GST: mild early gains but complete transformation can be more potent

GST: mild early gains but complete transformation can be more potent

Sunil Nair
Starting July 1, 2017, India Inc. entered the long awaited GST regime. There have been myriad expectations across a variety of stakeholder categories covering the short term and long term periods post the Goods and Services Tax (GST). Against such expectations, anecdotes and some data are starting to flow in across products, as we complete a full month in the GST regime.

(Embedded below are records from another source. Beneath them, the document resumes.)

(* ===== verification/CacheDirect.v ===== *)
(** * Reading and writing past the cache

    The cache with the device's extent calls meets [DirectIoOk]: a device write of
    blocks the cache has no copy of is what reads return, a device read of blocks
    with nothing to write back returns what reads would, a flush writes all of it
    back, and a new cache shows what the device holds. *)

From S2P Require Import Prelude Bytes Format BlockStore BlockDev DirectIo Bitmap BitmapSpec Memory MemorySpec Heap Cache CacheList CacheClean CacheSpec CacheOps CacheFlush CacheRefine.

(** The extent calls of drivers/blkdev.rs. *)
Class ExtentDev (D : Type) := {
  dev_write_extent : Z → Z → list byte → M D BlkError unit;
  dev_read_multi_extent : list (Z * Z) → M D BlkError (list byte);
  dev_discard_ranges : list (Z * Z) → M D BlkError unit;
  dev_barrier : M D BlkError unit;                          (* blkdev::flush *)
}.

Class ExtentDevOk (D : Type) `{!BlockDev D} `{!BlockDevOk D} `{!ExtentDev D} := {
  dev_write_extent_spec d start n data : dev_inv d → 0 ≤ n → zlen data = n * BLOCK_SIZE →
    wp (dev_write_extent start n data) (λ r d', dev_inv d' ∧ (dev_ok d → dev_ok d') ∧
      (∀ b, b ∉ span (start, n) → dview d' b = dview d b) ∧
      served (dev_ok d) r (λ _, ∀ i, 0 ≤ i < n → dview d' (start + i) = chunk data i)) d;
  dev_read_multi_extent_spec d l : dev_inv d → Forall (λ x, 0 ≤ x.2) l →
    wp (dev_read_multi_extent l) (λ r d', dev_inv d' ∧ same (dview d) (dview d') ∧ (dev_ok d → dev_ok d') ∧
      served (dev_ok d) r (λ bs, bs = mjoin (dview d <$> spans l))) d;
  dev_discard_spec d l : dev_inv d →
    wp (dev_discard_ranges l) (λ r d', dev_inv d' ∧ (dev_ok d → dev_ok d') ∧ r ≠ Panic ∧
      ∀ b, b ∉ spans l → dview d' b = dview d b) d;
  dev_barrier_spec d : dev_inv d →
    wp dev_barrier (λ r d', dev_inv d' ∧ same (dview d) (dview d') ∧ (dev_ok d → dev_ok d') ∧ served (dev_ok d) r (λ _, True)) d;
}.

Section direct.
Context {D : Type} `{!BlockDev D} `{!BlockDevOk D} `{!ExtentDev D} `{!ExtentDevOk D}.
Context (check : list byte → bool) (shrinkers : option (list Memory.Shrinker)).
Notation St := (@St D).
Notation cache_inv := (cache_inv check).
Implicit Types (st : St).

(** A device call next to the cache. *)
Definition past {A} (m : M D BlkError A) : M St BlkError A := λ st, let '(r, d) := m (dev st) in (r, set_dev d st).

Lemma wp_past {A} (m : M D BlkError A) (Q : res BlkError A → St → Prop) st :
  wp m (λ r d, Q r (set_dev d st)) (dev st) → wp (past m) Q st.
Proof. unfold wp, past. by destruct (m (dev st)). Qed.

#[global] Instance cache_direct : DirectIo St := {
  write_extent start n data := past (dev_write_extent start n data);
  read_multi_extent l := past (dev_read_multi_extent l);
  discard_ranges l := past (dev_discard_ranges l);
  dev_flush := past dev_barrier;
  cache_flush := Cache.flush;
  cache_renew st := set_cache Cache.new st;
}.

(** The device changes only blocks with no copy in the cache. *)
Lemma dev_beside st d (l : list Z) : cache_inv st → dev_inv d → (dev_ok (dev st) → dev_ok d) → (∀ b, b ∈ l → cmap (cache st) !! b = None) →
  (∀ b, b ∉ l → dview d b = dview (dev st) b) →
  cache_inv (set_dev d st) ∧ (cache_healthy st → cache_healthy (set_dev d st)) ∧
  (∀ b, b ∉ l → cache_view (set_dev d st) b = cache_view st b) ∧ ∀ b, b ∈ l → cache_view (set_dev d st) b = dview d b.
Proof.
  intros (k & K & Hc) Hi Hok Hu Hf. split; [|split; [|split]].
  - exists k. split; [by apply core_dev|]. eapply contents_dev; [done|]. intros s x Hs Hx _. apply Hf. intros Hb.
    pose proof (held_slot st k (s_block x) s x K Hs Hx eq_refl) as E. by rewrite Hu in E.
  - intros [Hd Hr]. split; [by apply Hok|exact Hr].
  - intros b Hb. unfold cache_view. simpl. destruct (cmap (cache st) !! b); [done|by apply Hf].
  - intros b Hb. unfold cache_view. simpl. by rewrite Hu.
Qed.

(** A flush moves no slot and no frame. *)
Definition steady {A} (m : M St FsError A) : Prop := ∀ st,
  wp m (λ _ st', idle (cache st') = idle (cache st) ∧ mem st' = mem st ∧ usable st' = usable st) st.

Lemma steady_bind {A B} (m : M St FsError A) (k : A → M St FsError B) : steady m → (∀ a, steady (k a)) → steady (mbind k m).
Proof.
  intros Hm Hk st. apply wp_bind. eapply wp_mono; [apply Hm|]. intros [a|e|] st1 (E1 & E2 & E3); [|done|done].
  eapply wp_mono; [apply Hk|]. intros r st2 (F1 & F2 & F3). by rewrite F1, F2, F3.
Qed.
Lemma steady_step f : (∀ c c', f c = Some c' → idle c' = idle c) → steady (step f).
Proof. intros Hf st. unfold wp, step. destruct (f (cache st)) eqn:E; [|done]. split; [by apply Hf|done]. Qed.
Lemma steady_get_slot s : steady (get_slot s).
Proof. intros st. unfold wp, get_slot, gets, mbind, M_bind. by destruct (slot (cache st) s). Qed.
Lemma steady_pure {A} (m : M St FsError A) : (∀ st, cache (m st).2 = cache st ∧ mem (m st).2 = mem st ∧ usable (m st).2 = usable st) → steady m.
Proof. intros H st. unfold wp. specialize (H st). destruct (m st) as [r st']. simpl in H. destruct H as (E1 & E2 & E3). by rewrite E1, E2, E3. Qed.
Lemma steady_bytes s : steady (bytes s).
Proof. apply steady_bind; [apply steady_get_slot|]. intros; by apply steady_pure. Qed.
Lemma steady_mod s f : steady (step (mod_slot s f)).
Proof. apply steady_step. intros c c'. unfold mod_slot. destruct (slot c s); [|done]. by intros [= <-]. Qed.

Lemma flush_steady : steady Cache.flush.
Proof.
  apply steady_bind; [by apply steady_pure|]. intros o. apply steady_bind; [by destruct o; apply steady_pure|]. intros l. cbv zeta.
  case_bool_decide; [apply steady_step; by intros c c' [= <-]|]. generalize (sort_dedup l). intros k.
  apply steady_bind.
  { induction k as [|s k IH]; cbn [batch_of]; [by apply steady_pure|]. apply steady_bind; [apply steady_get_slot|]. intros x.
    apply steady_bind; [apply steady_bytes|]. intros v. apply steady_bind; [done|]. intros r. by apply steady_pure. }
  intros b. apply steady_bind; [apply steady_pure; intros st; unfold on_dev; by destruct (from_blk _ _)|]. intros _. apply steady_bind.
  { induction k as [|s k IH]; cbn [clean_all]; [by apply steady_pure|]. apply steady_bind; [apply steady_mod|]. done. }
  intros _. apply steady_step. by intros c c' [= <-].
Qed.

Lemma flush_keeps_clean b : keeps b Cache.flush.
Proof.
  apply keeps_bind; [apply keeps_gets|]. intros o. apply keeps_bind; [by destruct o; apply keeps_pure|]. intros l. cbv zeta.
  case_bool_decide; [by apply keeps_slots|]. generalize (sort_dedup l). intros k.
  apply keeps_bind.
  { induction k as [|s k IH]; cbn [batch_of]; [apply keeps_ret|]. apply keeps_bind; [apply keeps_get_slot|]. intros x.
    apply keeps_bind; [apply keeps_bytes|]. intros v. apply keeps_bind; [done|]. intros r. apply keeps_ret. }
  intros bs. apply keeps_bind; [apply keeps_on_dev|]. intros _. apply keeps_bind.
  { induction k as [|s k IH]; cbn [clean_all]; [apply keeps_ret|]. apply keeps_bind; [by apply keeps_mod|]. done. }
  intros _. by apply keeps_slots.
Qed.

Lemma flush_healthy st st' : cache_healthy st → (dev_ok (dev st) → dev_ok (dev st')) → cmap (cache st') = cmap (cache st) →
  idle (cache st') = idle (cache st) → mem st' = mem st → usable st' = usable st → cache_healthy st'.
Proof.
  intros [Hd Hr] Hok E1 E2 E3 E4. split; [by apply Hok|]. unfold roomy, high_watermark in *. by rewrite E1, E2, E3, E4.
Qed.

#[local] Notation uncached st b := (cmap (cache st) !! b = None).

Lemma invalidate_cmap st b : cache_inv st → wp (cache_invalidate b) (λ _ st', cmap (cache st') = base.delete b (cmap (cache st))) st.
Proof.
  intros (l & K & Hc). apply wp_bind, wp_gets. destruct (cmap (cache st) !! b) as [s|] eqn:Hm.
  2:{ apply wp_ret. by rewrite delete_id. }
  destruct (hit_slot st [] l b s K Hm) as ([i Hi]%list_elem_of_lookup & x & Hx & Hb & _).
  assert (dll (set_cmap (base.delete b (cmap (cache st))) (cache st)) l) as L0 by (by eapply dll_same; [apply (k_dll _ _ _ K)|..]).
  destruct (unlink_spec _ l i s L0 Hi) as (c1 & Ec1 & R1 & L1).
  apply wp_bind. eapply wp_step; [done|]. apply wp_bind. eapply wp_step; [exact Ec1|].
  destruct (relinked_slot _ _ s x R1 Hx) as (x1 & Hx1 & _).
  apply wp_bind. eapply (wp_mod s x1 (with_dirty false)); [exact Hx1|]. eapply wp_step; [done|]. exact (r_map _ _ R1).
Qed.

Lemma invalidate_uncached st b : cache_inv st →
  uncached (cache_invalidate b st).2 b ∧ ∀ b', uncached st b' → uncached (cache_invalidate b st).2 b'.
Proof.
  intros I. pose proof (invalidate_cmap st b I) as H. unfold wp in H. destruct (cache_invalidate b st) as [r st'].
  cbn [snd]. rewrite H. split; [apply lookup_delete_eq|]. intros b' Hb'. rewrite lookup_delete_None. by right.
Qed.

#[global] Program Instance cache_direct_ok : @DirectIoOk St (cache_store shrinkers) check (cache_store_ok check shrinkers) cache_direct := {
  uncached st b := uncached st b }.
Next Obligation. intros st b I. by apply invalidate_uncached. Qed.
Next Obligation. intros st b I Hb. by apply (uncached_clean check). Qed.
Next Obligation.
  intros st start n data I Hn Hl Hu. apply wp_past. pose proof I as (l & K & _).
  eapply wp_mono; [apply dev_write_extent_spec; [apply (k_dev _ _ _ K)|done|done]|]. intros r d (Hi & Hok & Hf & R).
  destruct (dev_beside st d (span (start, n)) I Hi Hok Hu Hf) as (I' & H' & V1 & V2).
  split; [done|]. split; [done|]. split; [done|]. split; [done|]. split; [done|].
  destruct r as [[]|e|]; cbn [served] in *; [|intros [? _]; auto|done]. intros i Hi'. simpl. rewrite V2; [by apply R|]. apply elem_of_span. simpl. lia.
Qed.
Next Obligation.
  intros st l I Hl Hd. apply wp_past. pose proof I as (k & K & _).
  eapply wp_mono; [apply dev_read_multi_extent_spec; [apply (k_dev _ _ _ K)|done]|]. intros r d (Hi & Hs & Hok & R).
  destruct (dev_same check st d I Hi Hs Hok) as (I' & V' & H'). split; [done|]. split; [done|]. split; [done|]. split; [done|].
  destruct r as [bs|e|]; cbn [served] in *; [|intros [? _]; auto|done]. rewrite R. f_equal. apply list_fmap_ext. intros i b Hb.
  symmetry. apply (clean_view check); [done|]. apply Hd. by eapply list_elem_of_lookup_2.
Qed.
Next Obligation.
  intros st l I Hu. apply wp_past. pose proof I as (k & K & _).
  eapply wp_mono; [apply dev_discard_spec; apply (k_dev _ _ _ K)|]. intros r d (Hi & Hok & Hr & Hf).
  destruct (dev_beside st d (spans l) I Hi Hok Hu Hf) as (I' & H' & V1 & _). done.
Qed.
Next Obligation.
  intros st I. apply wp_past. pose proof I as (k & K & _).
  eapply wp_mono; [apply dev_barrier_spec; apply (k_dev _ _ _ K)|]. intros r d (Hi & Hs & Hok & R).
  destruct (dev_same check st d I Hi Hs Hok) as (I' & V' & H'). split; [done|]. split; [done|]. split; [done|]. split; [done|].
  destruct r as [[]|e|]; cbn [served] in *; [done|intros [? _]; auto|done].
Qed.
Next Obligation.
  intros st I. pose proof (flush_spec check st I) as F. pose proof (flush_steady st) as S. pose proof (λ b, flush_keeps_clean b st) as Kp.
  unfold wp in *. cbn [cache_flush cache_direct]. destruct (Cache.flush st) as [r st']. destruct F as [(I' & V & Hok & Em) R], S as (E1 & E2 & E3).
  split; [done|]. split; [done|]. split; [intros Hh; by apply (flush_healthy st st')|].
  assert (r ≠ Panic) as Hr by (by destruct r). split; [intros b Hb; by apply Kp|].
  destruct r as [[]|e|]; cbn [ends]; [|split; [done|]; intros [? _]; auto|done].
  destruct R as [Hc _]. intros b s x Hx _. by apply (Hc s).
Qed.
Next Obligation.
  intros st I. pose proof I as (k & K & _).
  assert (cache_inv (set_cache Cache.new st)) as I' by (apply fresh_inv; apply K).
  split; [exact I'|]. split; [done|]. intros b Hb. symmetry. exact (clean_view check st b I Hb).
Qed.
End direct.

(** ** A device that serves every request *)
#[global] Instance mem_extent : ExtentDev MemStore := {
  dev_write_extent start n data := λ m, (Ok tt, mem_write_extent (Z.to_nat n) start data m);
  dev_read_multi_extent l := λ m, (Ok (mjoin (mem_view m <$> spans l)), m);
  dev_discard_ranges _ := λ m, (Ok tt, m);
  dev_barrier := λ m, (Ok tt, m);
}.
#[global] Program Instance mem_extent_ok : ExtentDevOk MemStore.
Next Obligation.
  intros d start n data I Hn Hl. unfold wp. simpl.
  destruct (mem_write_extent_spec (Z.to_nat n) start data d) as (H1 & H2 & H3); [done|by rewrite Z2Nat.id|].
  rewrite Z2Nat.id in H2, H3 by done. split; [done|]. split; [done|]. split; [|done].
  intros b Hb. apply H2. by rewrite elem_of_span in Hb.
Qed.
Next Obligation. intros. unfold wp. simpl. by split_and!. Qed.
Next Obligation. intros. unfold wp. simpl. by split_and!. Qed.
Next Obligation. intros. unfold wp. simpl. by split_and!. Qed.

Apprehension leading to optimism over a month
In the run up to GST, the industry sensed significant challenges and was apprehensive of the multiple issues to be addressed. In combination to general business slowdown seen in June 2017, the short term impact was quite negative for warehouse and transport operators. In fact, business weakness continued in July 2017, when the new regime kicked in.
Yet, as July ended, the feeling is one of satisfaction and optimism, as overall clarity improved across stakeholders. I can say the cold chain industry truly embraced the reform and wholeheartedly implemented it. Overall outlook of the industry remains positive after the teething issues have been resolved.  

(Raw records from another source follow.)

(* ===== verification/Aead.v ===== *)
(** * ChaCha20-Poly1305 and the disk keys (crypto/aead.rs)

    The cipher and the MAC are the repository's own code, on 32-bit words and on
    a 128-bit integer next to a byte.  BLAKE3 and AES-256-GCM are crates: their
    functions are arguments of the code that calls them. *)

From S2P Require Import Prelude Bytes.

(** ** ChaCha20 *)

(** [x.rotate_left(n)] on [u32]. *)
Definition rotl32 (x n : Z) : Z := Z.lor (u32 (Z.shiftl x n)) (Z.shiftr x (32 - n)).

Definition word (s : list Z) (i : nat) : Z := nth i s 0.
Definition set_word (i : nat) (x : Z) (s : list Z) : list Z := <[i := x]> s.

(** [s[a] = s[a].wrapping_add(s[b]); s[d] ^= s[a]; s[d] = s[d].rotate_left(n)] *)
Definition mix (a b d : nat) (n : Z) (s : list Z) : list Z :=
  let s := set_word a (u32 (word s a + word s b)) s in
  let s := set_word d (Z.lxor (word s d) (word s a)) s in
  set_word d (rotl32 (word s d) n) s.

Definition quarter_round (a b c d : nat) (s : list Z) : list Z :=
  let s := mix a b d 16 s in
  let s := mix c d b 12 s in
  let s := mix a b d 8 s in
  mix c d b 7 s.

Definition double_round (s : list Z) : list Z :=
  let s := quarter_round 0 4 8 12 s in
  let s := quarter_round 1 5 9 13 s in
  let s := quarter_round 2 6 10 14 s in
  let s := quarter_round 3 7 11 15 s in
  let s := quarter_round 0 5 10 15 s in
  let s := quarter_round 1 6 11 12 s in
  let s := quarter_round 2 7 8 13 s in
  quarter_round 3 4 9 14 s.

(** The little-endian words of [n] groups of four bytes. *)
Fixpoint words (n : nat) (bs : list byte) : list Z :=
  match n with O => [] | S n => of_le (take 4 bs) :: words n (drop 4 bs) end.

Definition chacha20_init (key : list byte) (counter : Z) (nonce : list byte) : list Z :=
  [0x61707865; 0x3320646e; 0x79622d32; 0x6b206574] ++ words 8 key ++ [counter] ++ words 3 nonce.

Definition chacha20_block (key : list byte) (counter : Z) (nonce : list byte) : list byte :=
  let initial := chacha20_init key counter nonce in
  let s := Nat.iter 10 double_round initial in
  mjoin ((λ i, le32 (u32 (word s i + word initial i))) <$> seq 0 16).

Definition xor_byte (a b : byte) : byte := byte_of (Z.lxor (bval a) (bval b)).
(** [for i in 0..take { data[offset + i] ^= block[i] }] *)
Definition xor_bytes (a b : list byte) : list byte := zip_with xor_byte a b.

(** [while offset < data.len()], on the bytes from [offset] on. *)
Fixpoint xor_loop (fuel : nat) (key nonce : list byte) (ctr : Z) (data : list byte) : option (list byte) :=
  match data with
  | [] => Some []
  | _ :: _ =>
      match fuel with
      | O => None
      | S fuel =>
          let block := chacha20_block key ctr nonce in
          rest ← xor_loop fuel key nonce (u32 (ctr + 1)) (drop 64 data);
          Some (xor_bytes (take 64 data) block ++ rest)
      end
  end.
Definition chacha20_xor (key nonce : list byte) (counter : Z) (data : list byte) : option (list byte) :=
  xor_loop (length data) key nonce counter data.

(** ** Poly1305 *)

(** [x.overflowing_add(y)] on [u128]. *)
Definition overflowing_add128 (x y : Z) : Z * bool := (wrap 128 (x + y), 2 ^ 128 <=? x + y).
Definition bit (c : bool) : Z := if c then 1 else 0.

(** The masks the code applies byte by byte. *)
Definition clamp_mask : list Z := [255; 255; 255; 0x0f; 0xfc; 255; 255; 0x0f; 0xfc; 255; 255; 0x0f; 0xfc; 255; 255; 0x0f].
Definition clamp_r (r : list byte) : list byte := zip_with (λ b m, byte_of (Z.land (bval b) m)) r clamp_mask.

Definition poly1305_mulmod (acc_lo acc_hi r : Z) : Z * Z :=
  let a0 := u64 acc_lo in
  let a1 := u64 (Z.shiftr acc_lo 64) in
  let a2 := acc_hi in
  let r0 := u64 r in
  let r1 := u64 (Z.shiftr r 64) in
  let d0 := wrap 128 (a0 * r0) in
  let m01 := wrap 128 (a0 * r1) in
  let m10 := wrap 128 (a1 * r0) in
  let m11 := wrap 128 (a1 * r1) in
  let m20 := wrap 128 (a2 * r0) in
  let d3 := wrap 128 (a2 * r1) in
  let d1 := wrap 128 (m01 + m10) in
  let d1_carry := bit (d1 <? m01) in
  let d2 := wrap 128 (m11 + m20 + wrap 128 (Z.shiftl d1_carry 64)) in
  let w0 := u64 d0 in
  let add1 := wrap 128 (u64 (Z.shiftr d0 64) + u64 d1) in
  let w1 := u64 add1 in
  let c1 := u64 (Z.shiftr add1 64) in
  let add2 := wrap 128 (u64 (Z.shiftr d1 64) + u64 d2 + c1) in
  let w2 := u64 add2 in
  let c2 := u64 (Z.shiftr add2 64) in
  let add3 := wrap 128 (u64 (Z.shiftr d2 64) + u64 d3 + c2) in
  let w3 := u64 add3 in
  let w4 := u64 (u64 (Z.shiftr d3 64) + u64 (Z.shiftr add3 64)) in
  let lo := Z.lor w0 (wrap 128 (Z.shiftl w1 64)) in
  let bits_128_129 := Z.land w2 3 in
  let above := Z.lor (Z.lor (Z.shiftr w2 2) (wrap 128 (Z.shiftl w3 62))) (wrap 128 (Z.shiftl w4 126)) in
  let mul5 := wrap 128 (above * 5) in
  let '(new_lo, c) := overflowing_add128 lo mul5 in
  let new_hi := u8 (bits_128_129 + bit c) in
  if 4 <=? new_hi then
    let extra := Z.shiftr new_hi 2 in
    let '(new_lo2, c2) := overflowing_add128 new_lo (wrap 128 (extra * 5)) in
    (new_lo2, u8 (Z.land new_hi 3 + bit c2))
  else (new_lo, new_hi).

Definition poly1305_reduce (acc_lo acc_hi : Z) : Z * Z :=
  let '(test, c) := overflowing_add128 acc_lo 5 in
  let test_hi := u8 (acc_hi + bit c) in
  if 4 <=? test_hi then
    let acc_hi := Z.land test_hi 3 in
    (test, if 4 <=? acc_hi then Z.land acc_hi 3 else acc_hi)
  else (acc_lo, acc_hi).

(** [acc += n + hi * 2^128], then the multiplication. *)
Definition poly1305_absorb (r n hi acc_lo acc_hi : Z) : Z * Z :=
  let '(sum, carry1) := overflowing_add128 acc_lo n in
  let acc_hi := if carry1 then u8 (acc_hi + 1) else acc_hi in
  poly1305_mulmod sum (u8 (acc_hi + hi)) r.

(** [while i + 16 <= message.len()], then the rest; [message] from [i] on. *)
Fixpoint poly1305_loop (fuel : nat) (r : Z) (message : list byte) (acc_lo acc_hi : Z) : option (Z * Z) :=
  if 16 <=? zlen message then
    match fuel with
    | O => None
    | S fuel =>
        let '(acc_lo, acc_hi) := poly1305_absorb r (of_le (take 16 message)) 1 acc_lo acc_hi in
        poly1305_loop fuel r (drop 16 message) acc_lo acc_hi
    end
  else if 0 <? zlen message then
    let remaining := zlen message in
    block ← splice (replicate 17 x00) 0 message;
    block ← splice block remaining [x01];
    let copy_len := Z.min (remaining + 1) 16 in
    part ← sub block 0 copy_len;
    b ← splice (replicate 16 x00) 0 part;
    let extra_hi := if 16 <? remaining + 1 then 1 else 0 in
    Some (poly1305_absorb r (of_le b) extra_hi acc_lo acc_hi)
  else Some (acc_lo, acc_hi).

Definition poly1305_mac (key message : list byte) : option (list byte) :=
  let r := of_le (clamp_r (take 16 key)) in
  let s := of_le (take 16 (drop 16 key)) in
  '(acc_lo, acc_hi) ← poly1305_loop (length message) r message 0 0;
  let '(acc_lo, acc_hi) := poly1305_reduce acc_lo acc_hi in
  Some (le_bytes 16 (wrap 128 (acc_lo + s))).

(** ** ChaCha20-Poly1305 *)
Definition TAG_SIZE : Z := 16.

Definition pad16 (l : list byte) : list byte := replicate (Z.to_nat ((16 - zlen l `mod` 16) `mod` 16)) x00.
Definition build_mac_input (aad ciphertext : list byte) : list byte :=
  aad ++ pad16 aad ++ ciphertext ++ pad16 ciphertext ++ le64 (zlen aad) ++ le64 (zlen ciphertext).

Definition aead_encrypt_aad (key nonce aad plaintext : list byte) : option (list byte) :=
  let poly_key := take 32 (chacha20_block key 0 nonce) in
  ciphertext ← chacha20_xor key nonce 1 plaintext;
  tag ← poly1305_mac poly_key (build_mac_input aad ciphertext);
  Some (ciphertext ++ tag).

(** [for i in 0..TAG_SIZE { diff |= tag[i] ^ expected_tag[i] }] *)
Definition tag_diff (tag expected : list byte) : Z :=
  fold_left (λ d x, Z.lor d (Z.lxor (bval x.1) (bval x.2))) (zip tag expected) 0.

(** The outer [None] is a panic. *)
Definition aead_decrypt_aad (key nonce aad ciphertext_and_tag : list byte) : option (option (list byte)) :=
  if zlen ciphertext_and_tag <? TAG_SIZE then Some None
  else
    let ct_len := zlen ciphertext_and_tag - TAG_SIZE in
    ciphertext ← sub ciphertext_and_tag 0 ct_len;
    tag ← sub ciphertext_and_tag ct_len TAG_SIZE;
    let poly_key := take 32 (chacha20_block key 0 nonce) in
    expected ← poly1305_mac poly_key (build_mac_input aad ciphertext);
    if negb (tag_diff tag expected =? 0) then Some None
    else
      plaintext ← chacha20_xor key nonce 1 ciphertext;
      Some (Some plaintext).

(** ** The disk keys

    The crates: [blake3::derive_key], keyed BLAKE3, and AES-256-GCM with its tag
    at the end of the ciphertext (sealing) or apart from it (opening). *)
Class Crates := {
  derive_key : list byte → list byte → list byte;
  keyed_hash : list byte → list byte → list byte;
  gcm_encrypt : list byte → list byte → list byte → option (list byte);
  gcm_decrypt : list byte → list byte → list byte → list byte → option (list byte) }.

Record DiskKeys := mkDiskKeys { key_data : list byte; key_address : list byte; key_vault : list byte }.

Definition CTX_DATA : list byte := ascii "nopeekOS npkfs data key v1".
Definition CTX_ADDRESS : list byte := ascii "nopeekOS npkfs address key v1".
Definition CTX_VAULT : list byte := ascii "nopeekOS vault key v1".

Section disk.
Context `{Crates}.
(** [DISK_KEYS] *)
Implicit Types (keys : option DiskKeys).

Definition set_disk_key (dek : list byte) : option DiskKeys :=
  Some (mkDiskKeys (derive_key CTX_DATA dek) (derive_key CTX_ADDRESS dek) (derive_key CTX_VAULT dek)).
Definition clear_disk_key : option DiskKeys := None.
Definition disk_unlocked keys : bool := match keys with Some _ => true | None => false end.
Definition vault_subkey keys : option (list byte) := key_vault <$> keys.

(** [address_hasher], fed with [bytes]. *)
Definition disk_address keys (bytes : list byte) : option (list byte) :=
  k ← keys; Some (keyed_hash (key_address k) bytes).
Definition object_key keys (address : list byte) : option (list byte * list byte) :=
  k ← keys; Some (keyed_hash (key_data k) address, take 12 address).

Definition aead_encrypt_aes (key nonce plaintext : list byte) : list byte := default [] (gcm_encrypt key nonce plaintext).
Definition aead_decrypt_aes_in_place (key nonce buf : list byte) : option (list byte) :=
  if zlen buf <? TAG_SIZE then None
  else
    let ct_len := Z.to_nat (zlen buf - TAG_SIZE) in
    gcm_decrypt key nonce (take ct_len buf) (drop ct_len buf).
End disk.

(** What the code relies on: sealing a plaintext adds a tag of sixteen bytes and
    opening undoes it; hashes have 32 bytes. *)
Class CratesOk `{Crates} := {
  gcm_roundtrip key nonce p : zlen p < 2 ^ 36 →
    ∃ ct tag, gcm_encrypt key nonce p = Some (ct ++ tag) ∧ length ct = length p ∧ length tag = 16%nat ∧
      gcm_decrypt key nonce ct tag = Some p;
  keyed_hash_length key bytes : length (keyed_hash key bytes) = 32%nat }.

(** Crates that keep the laws: no secrecy, a constant tag. *)
Module RefCrates.
#[export] Instance crates : Crates := {
  derive_key ctx dek := dek;
  keyed_hash key bytes := take 32 (bytes ++ replicate 32 x00);
  gcm_encrypt key nonce p := Some (p ++ replicate 16 x07);
  gcm_decrypt key nonce ct tag := if bool_decide (tag = replicate 16 x07) then Some ct else None }.
#[export] Instance crates_ok : CratesOk.
Proof.
  split.
  - intros key nonce p _. exists p, (replicate 16 x07). by split_and!.
  - intros key bytes. unfold keyed_hash, crates. rewrite length_take, length_app, length_replicate. lia.
Qed.
End RefCrates.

Immediate cost savings on rollout relatively mild
Based on internal process initiatives taken by players thus far, companies have improved efficiency of about 2-4 percent post GST as compared to earlier. With border check posts made redundant, transit times have improved. In addition, due to widespread stock liquidation seen in the weeks leading to GST there were fewer vehicles with loads on roads further improving transit times. Now since the volume is resuming back to normal, the usual transit hurdles (other than check posts) are expected to remain there.

Expectations of savings post GST are higher
While the observed efficiency represent a good start, they are much lower than some widespread expectations. Among multiple estimates doing the rounds, some consider that savings are substantial to the tune of 20-30 percent. This leads to a number of clients demanding industry players to cut costs. I believe such estimates are misreported or misunderstood and a rational basis of attaining such super savings post GST is still to be known.

Higher cost savings require more complete supply chain transformation
I believe, realistic higher potential cost savings exists. However, achieving the same would require holistic approach involving:

  1. Restructuring the distribution network.
  2. Reducing storage or warehouse locations by consolidating.
  3. Availing input credit on product or services which was not allowed during pre-GST time.
  4. Opting for single 3 PL partner for end to end requirements.
  5. Benefiting from transport efficiency due to better transit time.

Consolidation of warehouses is a key imperative, 3PLs can complement effectively
While companies operating in the industry conducted their studies well ahead, they are executing the same after the GST roll-out. Companies having national presence see merit in driving warehouse consolidation. In fact, this is the best time for companies to use 3PL service providers - to suitably complement their geographical footprint with the right solutions.


Sunil Nair is the chief executive officer of Snowman Logistics Limited. Snowman is a leading integrated temperature controlled logistics service provider operating across locations servicing customers on a pan-India basis. Incorporated in 1993, Snowman is a publicly listed company on NSE and BSE. Views expressed by the author are in his personal capacity as an industry expert and do not pertain to those of his organisation.